- WHAT YOU HAVE TO DO:
In the data below, the answer is the run of lines from the line containing "Import Gpu GpuLaws GpuStream." through the line containing "Definition fatal (op", both included; print it exactly and nothing else.

- DATA EXTRACTS:
Lemma transfer_rect_latched p s s1 : begun (latched p s) s1 -> length p = 3%nat -> transfer_rect s1 = rect_of p.
Proof.
  intros (c & wd & b & ->) Hl. unfold transfer_rect. set (s1 := _ <| world := _ |>).
  change (cmd 1 s1) with (cmd 1 (latched p s)). change (cmd 2 s1) with (cmd 2 (latched p s)). by rewrite !cmd_latched by lia.
Qed.

(** The upload command sets the transfer going, from its first pixel. *)
Lemma image_begins hdr s :
  Packet hdr -> upload_op (opcode hdr) = true -> Forall is_u32 hdr -> Inv s ->
  exists s', gp0_execute_command (latched hdr s) = Some s' /\ Inv s' /\ gp0_state (fifo s') = GP0_VRAM_WRITE /\
    vram_write_remaining s' = image_words hdr /\ vram_write s' = rect_of hdr /\ mode s' = mode s /\
    exists b, world s' = gr_prim_in_backdrop b (world s).
Proof.
  intros Hp Hu Hd Hi. pose proof (latched_inv hdr s Hp Hd Hi) as Hl. destruct (upload_handler _ Hu) as [Hf Hn].
  pose proof (packet3 hdr 3 Hp Hn) as Hlen. destruct (execute_latched hdr s Hp) as (s1 & Hb & He). rewrite Hf in He.
  eexists. split; [exact He|]. split; [exact (execute_inv _ _ Hl He)|]. clear He.
  pose proof (transfer_rect_latched hdr s s1 Hb ltac:(lia)) as Ht.
  assert (Hw : (exists b, world s1 = gr_prim_in_backdrop b (world s)) /\ mode s1 = mode s) by (destruct Hb as (c & wd & b & ->); by split; [exists b|]).
  clear Hb. destruct Hw as [Hw Hm].
  destruct (transfer_rect_ok s1) as [Hok Hg]. unfold gp0_exec_cpu_to_vram. cbv zeta. rewrite Ht in *.
  destruct (start_words _ Hok Hg eq_refl) as [Hq Hr]. cbn [vram_write_remaining upd]. rewrite Hq. case_if; [|lia].
  split_and!; try done. cbn [vram_write_remaining upd]. unfold words_left, image_words. by rewrite Z.sub_0_r.
Qed.

Lemma item_refines it s :
  ItemOk it -> Forall is_u32 (words it) -> Inv s -> gp0_state (fifo s) = GP0_IDLE ->
  stream (words it) s = run_item it s /\ forall s', run_item it s = Some s' -> gp0_state (fifo s') = GP0_IDLE.
Proof.
  intros Hit Hw Hi Hst. pose proof (fo_len _ (i_fifo s Hi)) as Hb. destruct it as [p|hdr data|v x vs t|v x cvs t]; cbn [words run_item] in *.
  - destruct Hit as [Hp Hu]. split; [by apply packet_executes|]. intros s'. by apply command_idle.
  - destruct Hit as (Hp & Hu & Hl). apply Forall_app in Hw as [Hh Hd].
    destruct (image_begins hdr s Hp Hu Hh Hi) as (s1 & He & Hi1 & Hst1 & Hr & Ht1 & _).
    rewrite stream_app, packet_executes, He by done. cbn [mbind option_bind].
    split; [apply upload_stores; [done..|lia]|]. by intros s' [= <-].
  - destruct Hit as (Hn & Hm & Hx & Ht). apply Forall_cons in Hx as [Hx Hvs].
    pose proof (polyline_begins v x s Hst Hn) as B. cbv zeta in B. rewrite Hm in B. rewrite stream_app, B by done. cbn [mbind option_bind].
    rewrite mono_points by done. cbv zeta. replace (2 + Z.of_nat (length vs) + 1) with (3 + Z.of_nat (length vs)) by lia.
    split; [done|]. by intros s' [= <-].
  - destruct Hit as (Hn & Hm & Hcv & Ht).
    pose proof (polyline_begins v x s Hst Hn) as B. cbv zeta in B. rewrite Hm in B. rewrite stream_app, B by done. cbn [mbind option_bind].
    rewrite shaded_rest by done. cbv zeta. replace (2 + 2 * Z.of_nat (length cvs) + 1) with (3 + 2 * Z.of_nat (length cvs)) by lia.
    split; [done|]. by intros s' [= <-].
Qed.

Lemma stream_inv ws : forall s s', Forall is_u32 ws -> Inv s -> stream ws s = Some s' -> Inv s'.
Proof.
  induction ws as [|v ws IH]; intros s s' Hw Hi; cbn; [by intros [= <-]|]. apply Forall_cons in Hw as [Hv Hw].
  destruct (gpu_write_gp0 v s) as [s1|] eqn:E; cbn; [|done]. apply IH; [done|]. by apply (gp0_inv v s).
Qed.

(** C27: read as a whole, the words on the GP0 port are a sequence of items: every
    command runs once, on exactly its own words; an image upload stores pixel [k] of
    its rectangle from half [k mod 2] of data word [k / 2] and announces itself once;
    a polyline draws the lines between its consecutive vertices.  The word-by-word
    processor computes exactly that, whatever the split into writes, halting where
    and only where an item does, and is idle after each item. *)
Theorem gp0_stream_refines its s :
  Forall ItemOk its -> Forall is_u32 (concat (map words its)) -> Inv s -> gp0_state (fifo s) = GP0_IDLE ->
  stream (concat (map words its)) s = run_items its s /\
  forall s', run_items its s = Some s' -> gp0_state (fifo s') = GP0_IDLE.
Proof.
  intros Hok. revert s. induction Hok as [|it its Hit Hits IH]; intros s Hw Hi Hst; cbn [map concat run_items].
  { split; [done|]. by intros s' [= <-]. }
  cbn in Hw. apply Forall_app in Hw as [Hw Hws]. destruct (item_refines it s Hit Hw Hi Hst) as [He Hidle].
  rewrite stream_app, He. destruct (run_item it s) as [s1|] eqn:E; cbn [mbind option_bind]; [|done].
  apply IH; [done| |by apply Hidle]. by apply (stream_inv (words it) s).
Qed.

End Stream.
End GpuStream.
(* ===== verification/GpuPort.v ===== *)
(** * Reading the graphics processor, and its fatal halts

    Which words stop the machine; what GPUREAD returns of an uploaded image; the
    fields of GPUSTAT and the synthesised vertical blank behind it; the register
    reads of GP1. *)

From S2P Require Import Prelude Gpu GpuLaws GpuStream.

Module GpuPort.
Import Gpu GpuLaws GpuStream.

Section Port.
Context {W : Type} `{R : Renderer W} `{H : Host W}.
Abbreviation St := (State W).

(** ** Halts *)

(** The opcodes a write halts on: 1Fh has a length but no handler, F0h to FEh have
    neither. *)
Definition fatal (op : Z) : bool := (op =? 0x1F) || between 0xF0 0xFE op.

Definition handled (op : Z) : bool := match gp0_handler op with Some _ => true | None => false end.

Lemma handled_unless_fatal op : 0 <= op < 256 -> gp0_command_word_count op <> -1 -> handled op = negb (fatal op).
Proof.
  intros Ho Hn. revert Hn. unfold handled, gp0_handler, gp0_command_word_count, fatal, between.
  repeat lazymatch goal with |- _ -> match (if ?b then Some ?g else _) with _ => _ end = _ => destruct b eqn:?Eb; [lia|] end.
  intros Hn. destruct ((op =? 0x1F) || (0xF0 <=? op) && (op <=? 0xFE)) eqn:E; [done|]. exfalso. revert Hn. repeat case_if; lia.
Qed.

Lemma count_zero op : 0 <= op < 256 -> gp0_command_word_count op = 0 <-> between 0xF0 0xFE op = true.
Proof. intros Ho. unfold gp0_command_word_count, between. repeat case_if; lia. Qed.

Lemma fatal_short op : fatal op = true -> gp0_command_word_count op <= 1.
Proof. unfold fatal, gp0_command_word_count, between. intros Hf. repeat case_if; lia. Qed.

Lemma execute_halts (s : St) : gp0_execute_command s = None <-> handled (opcode_of (cmd 0 s)) = false.
Proof.
  destruct (execute_begun s) as (s1 & _ & ->). unfold handled. fold (opcode_of (cmd 0 s)). by destruct (gp0_handler _).
Qed.

(** C33: a GP0 write halts the machine exactly when it begins a command whose opcode
    is 1Fh or F0h to FEh; no parameter word, pixel or vertex ever does. *)
Theorem gp0_halts_exactly val s :
  Inv s -> gpu_write_gp0 val s = None <-> gp0_state (fifo s) = GP0_IDLE /\ fatal (opcode_of val) = true.
Proof.
  intros Hi. rewrite write_in_state. cbv zeta. pose proof (u8_range (Z.land (Z.shiftr val 24) 0xFF)) as Ho.
  fold (opcode_of val) in Ho. pose proof (i_fifo s Hi) as [].
  destruct (gp0_state (fifo s)) eqn:E; [| |split; [done|by intros []]..].
  - unfold first_word. cbv zeta. fold (opcode_of val). case_if; [|case_if; [|case_if]].
    + split; [|done]. split; [done|]. unfold fatal. rewrite (proj1 (count_zero _ Ho)) by lia. apply orb_true_r.
    + split; [done|]. intros [_ Hf]. exfalso. pose proof (word_count_range (opcode_of val)).
      unfold fatal, gp0_command_word_count, between in *. revert E1. repeat case_if; lia.
    + rewrite execute_halts. unfold cmd. cbn [fifo upd gp0_cmd_buf]. rewrite aget_aset_eq by (cbn; lia).
      rewrite handled_unless_fatal by lia. split; [intros ?%negb_false_iff; done|intros [_ ->]; done].
    + split; [done|]. intros [_ Hf]. pose proof (fatal_short _ Hf). pose proof (word_count_range (opcode_of val)). lia.
  - split; [|by intros []]. intros Hc. exfalso. destruct (fo_collecting0 eq_refl) as [Hk Hn]. fold (opcode_of (aget (gp0_cmd_buf (fifo s)) 0)) in Hn.
    revert Hc. unfold collect_word. cbv zeta. cbn [fifo upd gp0_words_needed gp0_words_collected]. case_if; [|done].
    rewrite execute_halts. unfold cmd, idle. cbn [fifo upd gp0_cmd_buf]. rewrite aget_aset_ne by lia.
    pose proof (u8_range (Z.land (Z.shiftr (aget (gp0_cmd_buf (fifo s)) 0) 24) 0xFF)) as Ho'.
    fold (opcode_of (aget (gp0_cmd_buf (fifo s)) 0)) in Ho'. rewrite handled_unless_fatal by lia.
    intros Hf%negb_false_iff. pose proof (fatal_short _ Hf). lia.
Qed.

Lemma gp1_halts val s : gpu_write_gp1 val s = None <-> between 0x09 0x0F (Z.land (Z.shiftr val 24) 0x3F) || between 0x20 0x3F (Z.land (Z.shiftr val 24) 0x3F) = true.
Proof.
  pose proof (land_upto (Z.shiftr val 24) 0x3F 6 ltac:(lia) eq_refl). unfold gpu_write_gp1, between. cbv zeta.
  repeat case_if; split; try done; lia.
Qed.

(** ** GPUREAD *)

Fixpoint reads (n : nat) (s : St) : list Z * St :=
  match n with O => ([], s) | S n => let '(v, s) := gpu_read_gpuread s in let '(vs, s) := reads n s in (v :: vs, s) end.

(** Pixel [k] of a rectangle, and the word of pixels [2 j] and [2 j + 1], the high
    half empty past the end. *)
Definition read_at (t : Transfer) (w : W) (k : Z) : Z := gr_vram_read ((x_ t + k mod w_ t) mod 1024) ((y_ t + k / w_ t) mod 512) w.
Definition read_word (t : Transfer) (w : W) (j : Z) : Z :=
  if 2 * j + 1 <? w_ t * h_ t then Z.lor (read_at t w (2 * j)) (Z.shiftl (read_at t w (2 * j + 1)) 16) else read_at t w (2 * j).

Lemma read_at_pos t w : RectOk t -> Inside t ->
  gr_vram_read (Z.rem (x_ t + col_ t) 1024) (Z.rem (y_ t + row_ t) 512) w = read_at t w (pos t).
Proof.
  intros [] (? & ? & ? & ?). unfold read_at, pos. f_equal.
  - rewrite Z.add_comm with (n := row_ _ * _), Z.mod_add, Z.rem_mod_nonneg by lia. by rewrite (Z.mod_small (col_ _)) by lia.
  - rewrite Z.div_add_l, Z.rem_mod_nonneg by lia. by rewrite (Z.div_small (col_ _)), Z.add_0_r by lia.
Qed.

Lemma read_at_moved n t t' w k : moved n t t' -> read_at t' w k = read_at t w k.
Proof. intros (_ & Hx & Hy & Hw & _). unfold read_at. by rewrite Hx, Hy, Hw. Qed.
Lemma read_word_moved n t t' w j : moved n t t' -> read_word t' w j = read_word t w j.
Proof. intros Hm. unfold read_word. rewrite !(read_at_moved n t t') by done. by destruct Hm as (_ & _ & _ & -> & -> & _). Qed.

- WRITTEN RESPONSE:
Import Gpu GpuLaws GpuStream.

Section Port.
Context {W : Type} `{R : Renderer W} `{H : Host W}.
Abbreviation St := (State W).

(** ** Halts *)

(** The opcodes a write halts on: 1Fh has a length but no handler, F0h to FEh have
    neither. *)
Definition fatal (op : Z) : bool := (op =? 0x1F) || between 0xF0 0xFE op.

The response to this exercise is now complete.